Fotografia cortesia do Museu de Belas Artes de Houston
Sem dúvida, o Período Especial constitui o cerne da exposição. Uma época de enormes mudanças sociais, que também anunciou o momento no qual as pessoas que fotografavam em Cuba começaram a atrair uma atenção internacional sustentada, especialmente após a FotoFest de Houston, em 1994, que promoveu a exposição histórica The New Generation: Contemporary Cuban Photography from the Island (A nova geração: fotografia contemporânea cubana da ilha), na Coleção Menil. As primeiras aquisições de obras cubanas do MFAH também datam da FotoFest, mas expandiram-se consideravelmente com a aquisição da Coleção Madeline P. Plonsker, em 2022, – da qual provém grande parte da exposição – e a doação recente de quase 300 obras por parte da família de Iván Cañas. Com esta mostra compacta, a curadoria composta por Malcolm Daniel e Raquel Carrera dá continuidade à tradição de promover a fotografia cubana e artistas da África/América Latina na cidade texana.
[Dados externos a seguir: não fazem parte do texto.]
Lemma elem_of_listing x s :
  x ∈ listing s <->
  exists subdir file,
    x = subdir +:+ "/" +:+ file /\ subdir ∈ children OUTPUT_FOLDER s /\
    is_dir (join OUTPUT_FOLDER subdir) s = true /\
    file ∈ children (join OUTPUT_FOLDER subdir) s.
Proof.
  unfold listing. rewrite list_elem_of_bind. split.
  - intros (subdir & Hx & Hs). unfold shelf in Hx.
    destruct (is_dir _ s) eqn:Hd; [|by apply elem_of_nil in Hx].
    apply list_elem_of_fmap in Hx as (file & -> & Hf). by exists subdir, file.
  - intros (subdir & file & -> & Hs & Hd & Hf). exists subdir. split; [|done].
    unfold shelf. rewrite Hd. apply list_elem_of_fmap. by exists file.
Qed.

(** ** [download_file] *)

Lemma send_from_directory_total directory path s :
  exists r, send_from_directory directory path s = (Ok r, s).
Proof.
  unfold send_from_directory, os_path_isfile.
  destruct (safe_join directory path) as [p|]; [|by eexists].
  eff_unfold. destruct (is_file p s) eqn:Hf; [|by eexists]. simpl.
  apply bool_decide_eq_true in Hf as [b Hb]. rewrite Hb. by eexists.
Qed.

Lemma send_from_directory_file d n b s :
  d <> EmptyString -> rstrip sep d = d -> contains sep n = false -> n <> ".."%string ->
  files s !! (d +:+ String sep n) = Some b ->
  send_from_directory d n s = (Ok (attachment n b), s).
Proof.
  intros Hd Hr Hn Hu Hb. unfold send_from_directory, os_path_isfile.
  rewrite safe_join_name, join_dir_name by done. eff_unfold.
  rewrite (is_file_Some _ _ _ Hb). simpl. rewrite Hb. unfold basename.
  by rewrite split_dir_app.
Qed.

Lemma send_from_directory_missing d n s :
  d <> EmptyString -> rstrip sep d = d -> contains sep n = false ->
  files s !! (d +:+ String sep n) = None ->
  send_from_directory d n s = (Ok NotFound, s).
Proof.
  intros Hd Hr Hn Hb. unfold send_from_directory, os_path_isfile.
  destruct (decide (n = ".."%string)) as [->|Hu]; [by rewrite safe_join_up|].
  rewrite safe_join_name, join_dir_name by done. eff_unfold.
  by rewrite (proj1 (is_file_None _ _) Hb).
Qed.

End IndexRuns.

(** ** The folders of [outputs] *)

Section Shelves.
Implicit Types (s : fs) (d n q x : string).

Lemma join_outputs d : d ∈ formats -> join OUTPUT_FOLDER d = "outputs/" +:+ d.
Proof. intros Hd%formats_cases. by destruct_or!; subst d. Qed.

(** A folder of the server that lies directly inside [outputs] is named
    after a format. *)
Lemma shelf_of_dir q :
  q ∈ base_dirs ∪ format_dirs -> dirname q = OUTPUT_FOLDER ->
  exists d, d ∈ formats /\ q = "outputs/" +:+ d /\ basename q = d.
Proof.
  rewrite known_dirs_eq, !elem_of_union, !elem_of_singleton.
  intros Hq Hd. destruct_or!; subst q; try (by vm_compute in Hd);
    (eexists; split; [|split; [reflexivity|]]; [|by vm_compute]);
    apply formats_cases; tauto.
Qed.

Lemma dir_of_shelf d :
  d ∈ formats ->
  dirname ("outputs/" +:+ d) = OUTPUT_FOLDER /\ basename ("outputs/" +:+ d) = d.
Proof. intros Hd%formats_cases. by destruct_or!; subst d. Qed.

(** No folder of the server lies inside a folder of [outputs]. *)
Lemma no_dir_in_shelf q d :
  q ∈ base_dirs ∪ format_dirs -> d ∈ formats -> dirname q <> "outputs/" +:+ d.
Proof.
  rewrite known_dirs_eq, !elem_of_union, !elem_of_singleton.
  intros Hq Hd%formats_cases. destruct_or!; subst q d; by vm_compute.
Qed.

Lemma shelf_inj d d' : d ∈ formats -> "outputs/" +:+ d = "outputs/" +:+ d' -> d = d'.
Proof. intros _ E. by simplify_eq/=. Qed.

(** What [os.listdir(OUTPUT_FOLDER)] returns on a tidy file system. *)
Lemma tidy_children_outputs s d :
  tidy s ->
  d ∈ children OUTPUT_FOLDER s <-> d ∈ formats /\ "outputs/" +:+ d ∈ dirs s.
Proof.
  intros [Hf _ _ Hk]. rewrite elem_of_children. split.
  - intros (q & [Hq|Hq] & Hd & Hb).
    + destruct (Hf q Hq) as [?%not_elem_of_empty|(d' & n & Hd' & Hn & _ & ->)];
        [done|].
      rewrite (proj1 (dirname_shelf d' n Hd' Hn)) in Hd. by simplify_eq/=.
    + destruct (shelf_of_dir q (Hk q Hq) Hd) as (d' & ? & -> & E).
      rewrite E in Hb. by subst d'.
  - intros [Hd Hq]. exists ("outputs/" +:+ d).
    split; [by right|by apply dir_of_shelf].
Qed.

(** What [os.listdir] returns for a folder of [outputs]. *)
Lemma tidy_children_shelf s d n :
  tidy s -> d ∈ formats ->
  n ∈ children ("outputs/" +:+ d) s <->
  contains sep n = false /\ is_Some (files s !! ("outputs/" +:+ d +:+ "/" +:+ n)).
Proof.
  intros [Hf _ _ Hk] Hd. rewrite elem_of_children. split.
  - intros (q & [Hq|Hq] & Eq & Hb).
    + destruct (Hf q Hq) as [?%not_elem_of_empty|(d' & n' & Hd' & Hn & _ & ->)];
        [done|].
      destruct (dirname_shelf d' n' Hd' Hn) as [E1 E2].
      rewrite E1 in Eq. rewrite E2 in Hb. apply shelf_inj in Eq; [|done].
      by subst.
    + by destruct (no_dir_in_shelf q d (Hk q Hq) Hd).
  - intros [Hn Hq]. exists ("outputs/" +:+ d +:+ "/" +:+ n).
    split; [by left|by apply dirname_shelf].
Qed.

(** On a tidy file system the list of [index] is the files of the server,
    each by its path from [outputs]. *)
Lemma tidy_listing s x :
  tidy s -> x ∈ listing s <-> is_Some (files s !! ("outputs/" +:+ x)).
Proof.
  intros Hs. rewrite elem_of_listing. split.
  - intros (d & n & -> & [Hd _]%tidy_children_outputs & _ & Hn); [|done].
    rewrite join_outputs in Hn by done.
    by apply tidy_children_shelf in Hn as [_ Hn].
  - intros Hx. pose proof Hs as [Hf Hp _ _].
    destruct (Hf _ Hx) as [?%not_elem_of_empty|(d & n & Hd & Hn & _ & E)];
      [done|].
    assert (x = d +:+ "/" +:+ n) as -> by (by simplify_eq/=).
    specialize (Hp _ Hx). rewrite (proj1 (dirname_shelf d n Hd Hn)) in Hp.
    exists d, n. rewrite join_outputs by done.
    repeat split; [by apply tidy_children_outputs|by apply bool_decide_eq_true|].
    by apply tidy_children_shelf.
Qed.

End Shelves.

(** ** Downloads *)

Section Downloads.
Context `{Flask}.
Implicit Types (s : fs) (d n : string).

Lemma download_file_run d n b s :
  d ∈ formats -> contains sep n = false -> n <> ".."%string ->
  files s !! ("outputs/" +:+ d +:+ "/" +:+ n) = Some b ->
  download_file d n s = (Ok (attachment n b), s).
Proof.
  intros Hd Hn Hu Hb. unfold download_file. cbv zeta. rewrite join_outputs by done.
  apply formats_cases in Hd.
  destruct_or!; subst d;
    match goal with |- context [send_from_directory (?o +:+ ?d)] =>
      by apply (send_from_directory_file (o +:+ d) n)
    end.
Qed.

Lemma download_file_missing d n s :
  d ∈ formats -> contains sep n = false ->
  files s !! ("outputs/" +:+ d +:+ "/" +:+ n) = None ->
  download_file d n s = (Ok NotFound, s).
Proof.
  intros Hd Hn Hb. unfold download_file. cbv zeta. rewrite join_outputs by done.
  apply formats_cases in Hd.
  destruct_or!; subst d;
    match goal with |- context [send_from_directory (?o +:+ ?d)] =>
      by apply (send_from_directory_missing (o +:+ d) n)
    end.
Qed.

End Downloads.

(** ** The link of an answer of [/convert] *)

Section Links.
Context `{Pillow} `{!Imageio} `{Werkzeug} `{Flask}.

(** The file the answer 200 of [/convert] names is there to download,
    but for an SVG converted to ["png"]. *)
Lemma convert_link request file ct s s' :
  reachable s -> admissible (CallConvert request) ->
  md_get "file" (request_files request) = Some file ->
  md_get "convert_type" (request_form request) = Some ct ->
  convert request s = (Ok (converted file ct), s') ->
  let link := download_file ct (output_name file ct) s' in
  if bool_decide (ext_of_filename (filename file) = Some "svg" /\ ct = "png")
  then link = (Ok NotFound, s')
  else exists b, link = (Ok (attachment (output_name file ct) b), s').
Proof.
  intros Hs%reachable_inv Hadm Hfile Hct Hrun link. subst link.
  destruct (convert_cases request s)
    as [(r & E & Hr)|(file' & ct' & Hfile' & Hname & Hct' & Hin & Hal)];
    [rewrite E in Hrun; by injection Hrun as -> _|].
  rewrite Hfile in Hfile'. rewrite Hct in Hct'. simplify_eq.
  rewrite (convert_guards _ file' ct') in Hrun by done.
  apply convert_200_output in Hrun;
    [|done..|apply tidy_ready; [done|by apply Hadm|done]].
  pose proof (output_name_contains file' ct' Hin) as Hn.
  rewrite output_path_under, output_dir_eq in Hrun by done.
  pose proof (convert_types_formats ct' Hin) as Hf.
  case_bool_decide; [by apply download_file_missing|].
  destruct Hrun as [b Hb]. exists b. apply download_file_run; [done..| |done].
  unfold output_name in *. apply (name_ext_not_up _ ct').
  apply convert_types_cases in Hin. destruct_or!; subst ct'; simpl; lia.
Qed.

(** An answer 200 of [/convert] is the answer for the file and the type
    of the request. *)
Lemma convert_200 request r s s' :
  reachable s -> admissible (CallConvert request) ->
  convert request s = (Ok r, s') -> status r = 200 ->
  exists file ct,
    md_get "file" (request_files request) = Some file /\
    md_get "convert_type" (request_form request) = Some ct /\
    ct ∈ convert_types /\ r = converted file ct.
Proof.
  intros Hs%reachable_inv Hadm Hrun Hr.
  destruct (convert_cases request s)
    as [(r' & E & Hr')|(file & ct & Hfile & Hname & Hct & Hin & Hal)].
  - rewrite E in Hrun. injection Hrun as <- _. congruence.
  - exists file, ct. repeat split; try done.
    rewrite (convert_guards _ file ct) in Hrun by done.
    destruct (convert_accepted_run file ct s Hin Hal) as (e & _ & E);
      [apply tidy_ready; [done|by apply Hadm|done]|].
    rewrite E in Hrun. injection Hrun as <- _.
    by destruct (conversion e file ct (prepared file ct s)).1.
Qed.

Lemma output_name_nonempty file ct : output_name file ct <> EmptyString.
Proof.
  unfold output_name. intros E%(f_equal String.length).
  rewrite string_app_length in E. simpl in E. lia.
Qed.

End Links.

(** ** Theorems *)

Section ListingTheorems.
Context `{Pillow} `{!Imageio} `{Werkzeug} `{Flask}.
Implicit Types (s : fs) (x d n : string) (l : list string).

(** C23. The list of [index] is the files of the server.  After any sequence
    of requests from a fresh start, [index] returns, changes nothing, and
    the paths it gives the template are exactly the paths, from [outputs],
    of the files the server holds. *)
Theorem index_lists_files s :
  reachable s ->
  exists l, index s = (Ok (index_html l), s) /\
            forall x, x ∈ l <-> is_Some (files s !! ("outputs/" +:+ x)).
Proof.
  intros Hs%reachable_inv. exists (listing s). split.
  - apply index_run, tidy_is_dir; [done|]. unfold base_dirs. set_unfold. auto.
  - intros x. by apply tidy_listing.
Qed.

(** C25. Every entry of the list can be downloaded.  In a reachable state an
    entry of the list of [index] is a folder and a name, and
    [download_file] of the two answers the file at that path as an
    attachment of that name, and changes nothing. *)
Theorem index_download_roundtrip s l x :
  reachable s -> (index s).1 = Ok (index_html l) -> x ∈ l ->
  exists d n b,
    x = d +:+ "/" +:+ n /\ files s !! ("outputs/" +:+ x) = Some b /\
    download_file d n s = (Ok (attachment n b), s).
Proof.
  intros Hs%reachable_inv Hl. rewrite index_run in Hl
    by (apply tidy_is_dir; [done|]; unfold base_dirs; set_unfold; auto).
  injection Hl as <-. intros [b Hb]%tidy_listing; [|done].
  destruct Hs as [Hf _ _ _].
  destruct (Hf _ (mk_is_Some _ _ Hb))
    as [?%not_elem_of_empty|(d & n & Hd & Hn & Hu & E)]; [done|].
  assert (x = d +:+ "/" +:+ n) as -> by (by simplify_eq/=).
  exists d, n, b. repeat split; [done|]. by apply download_file_run.
Qed.

(** [download_file] answers every request and writes nothing: whatever
    the folder and the name asked for, and whatever [safe_join] makes of
    them, the result is an attachment or [NotFound], in the state the
    request found. *)
Theorem download_file_total format filename s :
  exists r, download_file format filename s = (Ok r, s).
Proof. apply send_from_directory_total. Qed.

(** What the link of a 200 answer leads to.  In a reachable state, when
    [/convert] answers 200 for an upload, [download_file] of the folder and
    the name in the answer's [download_url] sends the converted file,
    unless the upload was an SVG converted to ["png"]: then the link
    answers [NotFound]. *)
Theorem convert_link_downloads request file ct s s' :
  reachable s -> admissible (CallConvert request) ->
  md_get "file" (request_files request) = Some file ->
  md_get "convert_type" (request_form request) = Some ct ->
  convert request s = (Ok (converted file ct), s') ->
  let link := download_file ct (output_name file ct) s' in
  if bool_decide (ext_of_filename (filename file) = Some "svg" /\ ct = "png")
  then link = (Ok NotFound, s')
  else exists b, link = (Ok (attachment (output_name file ct) b), s').
Proof. apply convert_link. Qed.

(** [index] needs the folder [outputs]: without it the exception of
    [os.listdir] leaves the route. *)
Theorem index_needs_outputs s :
  is_dir OUTPUT_FOLDER s = false -> is_ok (index s).1 = false.
Proof.
  intros Hd. unfold index, os_listdir. eff_unfold. rewrite Hd.
  by destruct (is_file OUTPUT_FOLDER s).
Qed.

End ListingTheorems.

(** ** Witnesses *)

Section ListingWitnesses.
#[local] Existing Instance toy.
#[local] Existing Instance toy_imageio.
#[local] Existing Instance toy_werkzeug.
#[local] Existing Instance toy_flask.

Lemma index_lists_files_witness :
  exists l, index two_requests = (Ok (index_html l), two_requests) /\
            forall x, x ∈ l <-> is_Some (files two_requests !! ("outputs/" +:+ x)).
Proof. apply index_lists_files, two_requests_reachable. Defined.

Lemma index_download_roundtrip_witness :
  exists d n b,
    "jpg/logo.png"%string = d +:+ "/" +:+ n /\
    files two_requests !! ("outputs/" +:+ "jpg/logo.png") = Some b /\
    download_file d n two_requests = (Ok (attachment n b), two_requests).
Proof.
  apply (index_download_roundtrip _ ["webp/Cat.webp"; "jpg/logo.png"]%string);
    [apply two_requests_reachable|by vm_compute|].
  apply (bool_decide_unpack _). by vm_compute.
Defined.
A exposição Navigating the Waves: Contemporary Cuban Photography, está em cartaz no Museu de Belas-Artes de Houston, Texas, E.U.A., até o dia 3 de agosto de 2025
Mari Carmen Barrios Giordano é uma escritora, pesquisadora e curadora mexicana. Escreve críticas de arte e ensaios para a ARTnews, Revista Cubo Blanco, Literal Magazine e La Tempestad. Estudou História e Relações Internacionais na Universidade de Stanford e História da Arte na Universidade Nacional Autônoma do México, especializando-se em fotografia latino-americana e arte contemporânea. IG: @mcbg_barrios
* Malcolm Daniel & Raquel Carrera, Navigating the Waves: Contemporary Cuban Photography (Texas: The Museum of Fine Arts, Houston, 2024), 22.